··· DATA SHOWN ···

Definition moveStepsOverDuration_rpm (steps durationSeconds : Z)
  (stepsPerRevolution microstepping : Z) : float :=
  let stepsPerSecond := f32_div (f32_of_int steps) (f32_of_int durationSeconds) in
  f32_div (f32_mul stepsPerSecond (f32_of_int 60))
    (f32_of_int (wrap32 (stepsPerRevolution * microstepping))).

Definition moveStepsOverDuration (w : World) (steps durationSeconds : Z)
  (s : PiStepper) : PiStepper :=
  let rpm :=
    moveStepsOverDuration_rpm steps durationSeconds
      (_stepsPerRevolution s) (_microstepping s) in
  let s1 := setSpeed rpm s in
  moveSteps w steps 1 s1.

(** [(static_cast<float>(steps) / (_stepsPerRevolution * _microstepping)) * 360.0f] *)
Definition stepsToAngle (steps : Z) (s : PiStepper) : float :=
  f32_mul
    (f32_div (f32_of_int steps)
       (f32_of_int (wrap32 (_stepsPerRevolution s * _microstepping s))))
    (f32_of_int 360).

(** [moveStepsAsync] starts a detached thread that runs [moveSteps]
    and then the callback; on that thread the call is the [moveSteps]
    above, and the thread itself has no counterpart here. *)

Definition stopMovement (s : PiStepper) : PiStepper :=
  let s1 := lock_gpioMutex s in
  let s2 := with_moving false s1 in
  let s3 := disable s2 in
  unlock_gpioMutex s3.

Definition emergencyStop (s : PiStepper) : PiStepper :=
  let s1 := lock_gpioMutex s in
  let s2 := with_moving false s1 in
  let s3 := disable s2 in
  let s4 := with_count 0 s3 in
  let s5 := cout "Emergency Stop Activated!" s4 in
  unlock_gpioMutex s5.

Definition calibrate (w : World) (fuel : nat) (s : PiStepper)
  : option PiStepper :=
  match homeMotor w fuel s with
  | None => None
  | Some s1 =>
      let s2 := moveSteps w FULL_COUNT_RANGE 1 s1 in
      Some (cout ("Calibration complete. Full range: "
                    ++ string_of_Z (_currentStepCount s2) ++ " steps.")%string s2)
  end.

(** ** Reading the log *)

(** The events a call added to the log. *)
Definition since (s s' : PiStepper) : list Event :=
  skipn (List.length (trace s)) (trace s').

Definition is_rising_edge (e : Event) : bool :=
  match e with
  | SetValue step_signal 1 => true
  | _ => false
  end.

(** Number of step pulses in a log: rising edges of the step line. *)
Definition pulses (tr : list Event) : nat :=
  List.length (filter is_rising_edge tr).

(** The pulses of a log with the two sleeps of each one: the time the
    step line is held high and the time it is held low, in
    microseconds. *)
Fixpoint pulse_train (tr : list Event) : list (Z * Z) :=
  match tr with
  | SetValue step_signal 1 :: tr1 =>
      match tr1 with
      | Usleep high :: SetValue step_signal 0 :: Usleep low :: _ =>
          (high, low) :: pulse_train tr1
      | _ => pulse_train tr1
      end
  | _ :: tr1 => pulse_train tr1
  | [] => []
  end.

Definition is_read (e : Event) : bool :=
  match e with
  | GetValue limit_switch_top _ => true
  | GetValue limit_switch_bottom _ => true
  | _ => false
  end.

(** The switches never report 0 / always report 1. *)
Definition clear_world : World := {| top_at := fun _ => 1; bottom_at := fun _ => 1 |}.

Definition default_stepper : PiStepper := PiStepper_ctor 27 17 22 200 8.

(** ** Vocabulary of the statements *)

(** A stretch of log whose pulses all sleep [h] microseconds high and
    [h] low, whatever comes after it. *)
Definition uniform (h : Z) (evs : list Event) : Prop :=
  forall tl, pulse_train (evs ++ tl) = repeat (h, h) (pulses evs) ++ pulse_train tl.

Definition pulse_events (stepDelay : float) : list Event :=
  [ SetValue step_signal 1; Usleep (half_delay stepDelay);
    SetValue step_signal 0; Usleep (half_delay stepDelay) ].

(** What one counted pulse does to [_currentStepCount]. *)
Definition count_step (direction : Z) (c : Z) : Z :=
  if direction =? 0 then wrap32 (c - 1) else wrap32 (c + 1).

(** Everything a pulse loop leaves alone. *)
Record frame (s s' : PiStepper) : Prop := {
  frame_stepPin : _stepPin s' = _stepPin s;
  frame_dirPin : _dirPin s' = _dirPin s;
  frame_enablePin : _enablePin s' = _enablePin s;
  frame_spr : _stepsPerRevolution s' = _stepsPerRevolution s;
  frame_micro : _microstepping s' = _microstepping s;
  frame_speed : _speed s' = _speed s;
  frame_acceleration : _acceleration s' = _acceleration s;
  frame_moving : _isMoving s' = _isMoving s;
  frame_dir : dir_level s' = dir_level s;
  frame_enable : enable_level s' = enable_level s
}.

(** No switch on the side of travel reports 0 at any of the next [k]
    reads: nothing can interrupt a move of [k] steps. *)
Definition unobstructed (w : World) (direction : Z) (s : PiStepper) (k : nat) : Prop :=
  forall i, (i < k)%nat ->
    (direction = 1 -> top_at w (top_reads s + i) <> 0) /\
    (direction = 0 -> bottom_at w (bottom_reads s + i) <> 0).

(** The log of one iteration that takes no [break], the switches being
    read for the [t]-th and [b]-th time, and of [k] such iterations. *)
Definition iteration_log (w : World) (stepDelay : float) (t b : nat) : list Event :=
  [ GetValue limit_switch_top (top_at w t);
    GetValue limit_switch_bottom (bottom_at w b) ] ++ pulse_events stepDelay.

Fixpoint full_log (w : World) (stepDelay : float) (t b : nat) (k : nat) : list Event :=
  match k with
  | O => []
  | S k' => iteration_log w stepDelay t b ++ full_log w stepDelay (S t) (S b) k'
  end.

(** Number of reads of a limit switch in a log. *)
Definition limit_reads (tr : list Event) : nat := List.length (filter is_read tr).

Definition stepDelay_now (s : PiStepper) : float :=
  stepDelay_of (_speed s) (_stepsPerRevolution s) (_microstepping s).

(** The log of a whole [moveSteps] call: the gate, the enable and
    direction lines, the pulse loop, the enable line, the gate. *)
Definition moveSteps_log (direction : Z) (evs : list Event) : list Event :=
  [LockGate; SetValue enable_signal 1; SetValue dir_signal direction]
    ++ evs ++ [SetValue enable_signal 0; UnlockGate].

(** The delay of the specification, over the rationals. *)
Definition spec_pulse_delay (speed : Q) (stepsPerRevolution microstepping : Z) : Q :=
  (60000000 / (speed * inject_Z stepsPerRevolution * inject_Z microstepping))%Q.

(** A pulse as the specification words it: each half lasts half of
    [spec_pulse_delay]. *)
Definition spec_pulse (speed : Q) (stepsPerRevolution microstepping : Z)
  (hl : Z * Z) : Prop :=
  (inject_Z (fst hl) == spec_pulse_delay speed stepsPerRevolution microstepping / 2)%Q /\
  (inject_Z (snd hl) == spec_pulse_delay speed stepsPerRevolution microstepping / 2)%Q.

Definition top_blocked_world : World := {| top_at := fun _ => 0; bottom_at := fun _ => 1 |}.

(** The bottom switch reports 1 twice, then 0. *)
Definition homing_world : World :=
  {| top_at := fun _ => 1; bottom_at := fun k => if (k <? 2)%nat then 1 else 0 |}.



(** * Proofs *)

(** ** Machine integers *)

Lemma wrap32_range z : in_int (wrap32 z).
Proof.
  unfold in_int, wrap32, INT_MIN, INT_MAX.
  pose proof (Z.mod_pos_bound (z + 2 ^ 31) (2 ^ 32) ltac:(lia)). lia.
Qed.

Lemma wrap32_id z : in_int z -> wrap32 z = z.
Proof.
  unfold in_int, wrap32, INT_MIN, INT_MAX. intros H.
  rewrite Z.mod_small; lia.
Qed.

Lemma wrap32_add_l a b : wrap32 (wrap32 a + b) = wrap32 (a + b).
Proof.
  unfold wrap32.
  replace ((a + 2 ^ 31) mod 2 ^ 32 - 2 ^ 31 + b + 2 ^ 31)
    with ((a + 2 ^ 31) mod 2 ^ 32 + b) by lia.
  replace (a + b + 2 ^ 31) with ((a + 2 ^ 31) + b) by lia.
  rewrite Z.add_mod_idemp_l by lia. reflexivity.
Qed.

(** ** The arithmetic on the values of the driver *)

(** The constructor default, 20 RPM at 200 x 8: 1875 microseconds, and
    937 for each [usleep]. *)
Example stepDelay_default :
  stepDelay_of (f32_of_int 20) 200 8 = f32_of_int 1875 /\
  half_delay (f32_of_int 1875) = 937.
Proof. vm_compute. split; reflexivity. Qed.

(** [setSpeed(60)] as in the driver program: 625 microseconds, 312 for
    each [usleep]. *)
Example stepDelay_60rpm :
  stepDelay_of (f32_of_int 60) 200 8 = f32_of_int 625 /\
  half_delay (f32_of_int 625) = 312.
Proof. vm_compute. split; reflexivity. Qed.

(** 7 RPM: the quotient 5357.142857... is not a [float]; the nearest
    one is 10971429 * 2^-11 = 5357.14306640625. *)
Example stepDelay_7rpm :
  stepDelay_of (f32_of_int 7) 200 8 = S754_finite false 10971429 (-11) /\
  half_delay (S754_finite false 10971429 (-11)) = 2678.
Proof. vm_compute. split; reflexivity. Qed.

(** 1600 / 360 in [float] and the step counts of a quarter turn, a
    full turn and a quarter turn backwards at 200 x 8. *)
Example moveAngle_steps_200x8 :
  f32_div (f32_of_int 1600) (f32_of_int 360) = S754_finite false 9320676 (-21) /\
  moveAngle_steps (f32_of_int 90) 200 8 = 400 /\
  moveAngle_steps (f32_of_int 360) 200 8 = 1600 /\
  moveAngle_steps (f32_of_int (-90)) 200 8 = -400.
Proof. vm_compute. repeat split; reflexivity. Qed.

(** ** Basic facts about the log *)

(** Closes a goal that compares two logs built from the same events. *)
Ltac same_log := cbn; rewrite <- ?app_assoc; reflexivity.

Lemma since_app (s s' : PiStepper) (evs : list Event) :
  trace s' = trace s ++ evs -> since s s' = evs.
Proof.
  unfold since. intros ->.
  rewrite skipn_app, skipn_all, Nat.sub_diag. reflexivity.
Qed.

Lemma pulses_app (a b : list Event) : pulses (a ++ b) = (pulses a + pulses b)%nat.
Proof. unfold pulses. rewrite filter_app, length_app. reflexivity. Qed.

Lemma uniform_nil h : uniform h [].
Proof. intros tl. reflexivity. Qed.

Lemma uniform_app h a b : uniform h a -> uniform h b -> uniform h (a ++ b).
Proof.
  intros Ha Hb tl. rewrite <- app_assoc, Ha, Hb, pulses_app, repeat_app, app_assoc.
  reflexivity.
Qed.

Lemma uniform_train h evs : uniform h evs -> pulse_train evs = repeat (h, h) (pulses evs).
Proof. intros H. specialize (H []). rewrite !app_nil_r in H. exact H. Qed.

Lemma frame_refl s : frame s s.
Proof. constructor; reflexivity. Qed.

Lemma frame_trans s1 s2 s3 : frame s1 s2 -> frame s2 s3 -> frame s1 s3.
Proof. intros [] []. constructor; congruence. Qed.

Lemma iter_count_wrap d n c :
  in_int c ->
  Nat.iter n (count_step d) c =
  wrap32 (if d =? 0 then c - Z.of_nat n else c + Z.of_nat n).
Proof.
  intros Hc. induction n as [|n IH].
  - simpl. destruct (d =? 0); rewrite ?Z.sub_0_r, ?Z.add_0_r; symmetry; apply wrap32_id; exact Hc.
  - rewrite Nat.iter_succ, IH. unfold count_step.
    destruct (d =? 0).
    + replace (wrap32 (c - Z.of_nat n) - 1) with (wrap32 (c - Z.of_nat n) + -1) by lia.
      rewrite wrap32_add_l. f_equal. lia.
    + rewrite wrap32_add_l. f_equal. lia.
Qed.

Lemma pulses_full_log w h t b k : pulses (full_log w h t b k) = k.
Proof.
  revert t b. induction k as [|k IH]; intros t b; [reflexivity|].
  cbn [full_log]. rewrite pulses_app, IH. reflexivity.
Qed.

Lemma limit_reads_full_log w h t b k : limit_reads (full_log w h t b k) = (2 * k)%nat.
Proof.
  revert t b. induction k as [|k IH]; intros t b; [reflexivity|].
  cbn [full_log]. unfold limit_reads in *. rewrite filter_app, length_app, IH.
  cbn. lia.
Qed.

Lemma guard_false (v direction d0 : Z) :
  (direction = d0 -> v <> 0) -> (v =? 0) && (direction =? d0) = false.
Proof.
  intros H. destruct (Z.eqb_spec direction d0) as [E|E].
  - rewrite andb_true_r. apply Z.eqb_neq. auto.
  - apply andb_false_r.
Qed.


(** ** The pulse loop *)

Section PulseLoop.

Variable w : World.
Variable direction : Z.
Variable stepDelay : float.

Let loop := internalMoveSteps_loop w direction stepDelay.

···

• **EXERCISE PROMPT**:
Return, word for word, the lines of the data above from the line with "unlock_gpioMutex s5." through the line with "(** The switches", inclusive.

• **EXERCISE ANSWER**:
  unlock_gpioMutex s5.

Definition calibrate (w : World) (fuel : nat) (s : PiStepper)
  : option PiStepper :=
  match homeMotor w fuel s with
  | None => None
  | Some s1 =>
      let s2 := moveSteps w FULL_COUNT_RANGE 1 s1 in
      Some (cout ("Calibration complete. Full range: "
                    ++ string_of_Z (_currentStepCount s2) ++ " steps.")%string s2)
  end.

(** ** Reading the log *)

(** The events a call added to the log. *)
Definition since (s s' : PiStepper) : list Event :=
  skipn (List.length (trace s)) (trace s').

Definition is_rising_edge (e : Event) : bool :=
  match e with
  | SetValue step_signal 1 => true
  | _ => false
  end.

(** Number of step pulses in a log: rising edges of the step line. *)
Definition pulses (tr : list Event) : nat :=
  List.length (filter is_rising_edge tr).

(** The pulses of a log with the two sleeps of each one: the time the
    step line is held high and the time it is held low, in
    microseconds. *)
Fixpoint pulse_train (tr : list Event) : list (Z * Z) :=
  match tr with
  | SetValue step_signal 1 :: tr1 =>
      match tr1 with
      | Usleep high :: SetValue step_signal 0 :: Usleep low :: _ =>
          (high, low) :: pulse_train tr1
      | _ => pulse_train tr1
      end
  | _ :: tr1 => pulse_train tr1
  | [] => []
  end.

Definition is_read (e : Event) : bool :=
  match e with
  | GetValue limit_switch_top _ => true
  | GetValue limit_switch_bottom _ => true
  | _ => false
  end.

(** The switches never report 0 / always report 1. *)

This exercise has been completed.